DefinePK

Abstract

Northern Pakistan’s Hunza and Shyok headwaters, where the Karakoram, Himalaya, and Hindukush ranges converge, host some of the largest mid-latitude valley glaciers outside the polar regions and play a decisive role in runoff and hazards of the Upper Indus Basin. Hypsometry provides a rapid, terrain-based approach to assess basin condition in such high mountain settings. In this study, a 30 m digital elevation model was used to delineate 31 sub-catchments, and for each unit, the hypsometric curve and hypsometric integral (HI) were derived.
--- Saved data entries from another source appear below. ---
Definition getLocation (w : World) (cfg : Config) : M time_Location :=
  match LoadLocation w (Location cfg) with
  | inl err =>
      panic (VError (wrapError "failed to load location %s: %w" [VString (Location cfg)] err))
  | inr loc => ret loc
  end.

(** ** [mainImpl] of the flexible example *)

(** [errg.Wait()]: the first non-nil error a task of the group returned. *)
Fixpoint errg_Wait (returns : list (task * option error)) : option error :=
  match returns with
  | [] => None
  | (_, Some e) :: _ => Some e
  | (_, None) :: rest => errg_Wait rest
  end.

(** The body of [mainImpl], from [go handleSignals] to [errg.Wait()]. *)
Definition mainBody (w : World) : M (option error) :=
  (emit (EvGo HandleSignals) ;;
   cfg <- lift (New (environ w)) ;;
   let logger := newLogger cfg in
   (if EnableMetrics cfg then emit (EvGo (MetricsServer (MetricsPort cfg))) else ret tt) ;;
   redisClient <- or_return "failed to create redis client: %w" (newRedisClient (Redis cfg)) ;;
   let channelLocker := RedisChannelLocker redisClient in
   alertQueue <- or_return "failed to create alert queue: %w"
                   (newAlertQueue w redisClient channelLocker cfg logger) ;;
   commandQueue <- or_return "failed to create command queue: %w"
                     (newCommandQueue w redisClient channelLocker cfg logger) ;;
   db <- or_return "failed to create database client: %w" (newDatabase w cfg logger) ;;
   location <- getLocation w cfg ;;
   let managerCfg := {| mc_BotToken := BotToken (Slack cfg);
                        mc_AppToken := AppToken (Slack cfg);
                        mc_EncryptionKey := EncryptionKey cfg;
                        mc_Location := location;
                        mc_SkipDatabaseCache := SkipDatabaseCache cfg |} in
   or_return "invalid manager configuration: %w"
     (of_error (ManagerConfig_Validate w managerCfg)) ;;
   managerRead <- or_return "failed to read manager settings: %w"
                    (of_sum (readManagerSettings (files w) (ManagerSettingsFilename cfg))) ;;
   let apiCfg := {| ac_Verbose := Verbose cfg;
                    ac_LogJSON := LogJSON cfg;
                    ac_RestPort := RestPort cfg;
                    ac_BotToken := BotToken (Slack cfg);
                    ac_AppToken := AppToken (Slack cfg);
                    ac_EncryptionKey := EncryptionKey cfg |} in
   or_return "invalid API configuration: %w" (of_error (APIConfig_Validate w apiCfg)) ;;
   apiRead <- or_return "failed to read API settings: %w"
                (of_sum (readAPISettings (files w) (APISettingsFilename cfg))) ;;
   emit (EvGo APIServerRun) ;;
   emit (EvGo ManagerRun) ;;
   emit (EvGo (RefreshSettings (snd managerRead) (snd apiRead))) ;;
   ret (errg_Wait (task_returns w)))%M.

(** The deferred functions run last first: [recover] turns a panic into the
    returned error, then [cancel] runs. *)
Definition mainImpl (w : World) : list event * option error :=
  let retErr :=
    match snd (mainBody w) with
    | Ok err => err
    | Fail err => Some err
    | Panic r => Some (fmtError "panic: %v\n%s" [r; VBytes (Stack w)])
    end in
  (fst (mainBody w) ++ [EvCancel], retErr).

(** [main]: [exitMain(mainImpl())]. *)
Definition main (w : World) : exit_status := exitMain (snd (mainImpl w)).

Definition is_service (t : task) : bool :=
  match t with
  | APIServerRun | ManagerRun | RefreshSettings _ _ => true
  | HandleSignals | MetricsServer _ => false
  end.

Definition starts_service (e : event) : bool :=
  match e with
  | EvGo t => is_service t
  | _ => false
  end.

(** ** The settings refresh loop *)

(** What the loop does to the outside. *)
Inductive refresh_event : Type :=
| EvReadFile (path : string)                     (* os.ReadFile(path) *)
| EvUpdateManager (settings : ManagerSettings)   (* manager.UpdateSettings(settings) *)
| EvUpdateAPI (settings : APISettings)           (* apiServer.UpdateSettings(settings) *)
| EvError (l : log_entry).                       (* log.Error().Msgf(...) *)

Inductive select_case : Type :=
| CtxDone      (* case <-ctx.Done() *)
| TimeAfter.   (* case <-time.After(10 * time.Second) *)

(** What the outside answers during one turn of the loop.  [fired] is the
    case that becomes ready first while the select blocks; it is consulted
    only when the context is not done on entry, since the timer is created
    by the select itself and cannot have fired yet. *)
Record Tick : Type := {
  fired : select_case;
  manager_files : FS;                                   (* the files when the manager settings are read *)
  api_files : FS;                                       (* the files when the API settings are read *)
  manager_UpdateSettings : ManagerSettings -> option error;
  apiServer_UpdateSettings : APISettings -> option error;
  cancelled_in_cycle : bool                             (* the context is cancelled while the cycle runs *)
}.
Methods were kept consistent across scales, with HI also recalculated on 1-4 km grid tiles, and spatial organisation tested through Global Moran’s I and the Getis-Ord Gi* statistic. Results reveal coherent belts of high HI aligned with the Main Karakoram Thrust, the Main Mantle Thrust, and the Karakoram Fault, indicating actively rising terrain and focused incision. Lower HI corridors occur in wider valley floors and recent fills, reflecting more mature landscapes and enhanced storage. HI distributions remain stable across tile sizes with mean values below one-half, while significant clustering confirms that these belts are intrinsic terrain signals. Harder crystalline and intrusive lithologies show higher HI on average, though wide variance suggests the combined influence of structure, rock strength, and relief. These geomorphic patterns carry direct hydrological meaning: high-HI belts imply fast translation of snow and ice melt with sharper seasonal peaks, whereas low-HI corridors favour storage and delay. Hypsometry, therefore, offers a cost-effective and reproducible tool for identifying active belts and providing priors for hydrological modelling and hazard planning in the Upper Indus Basin.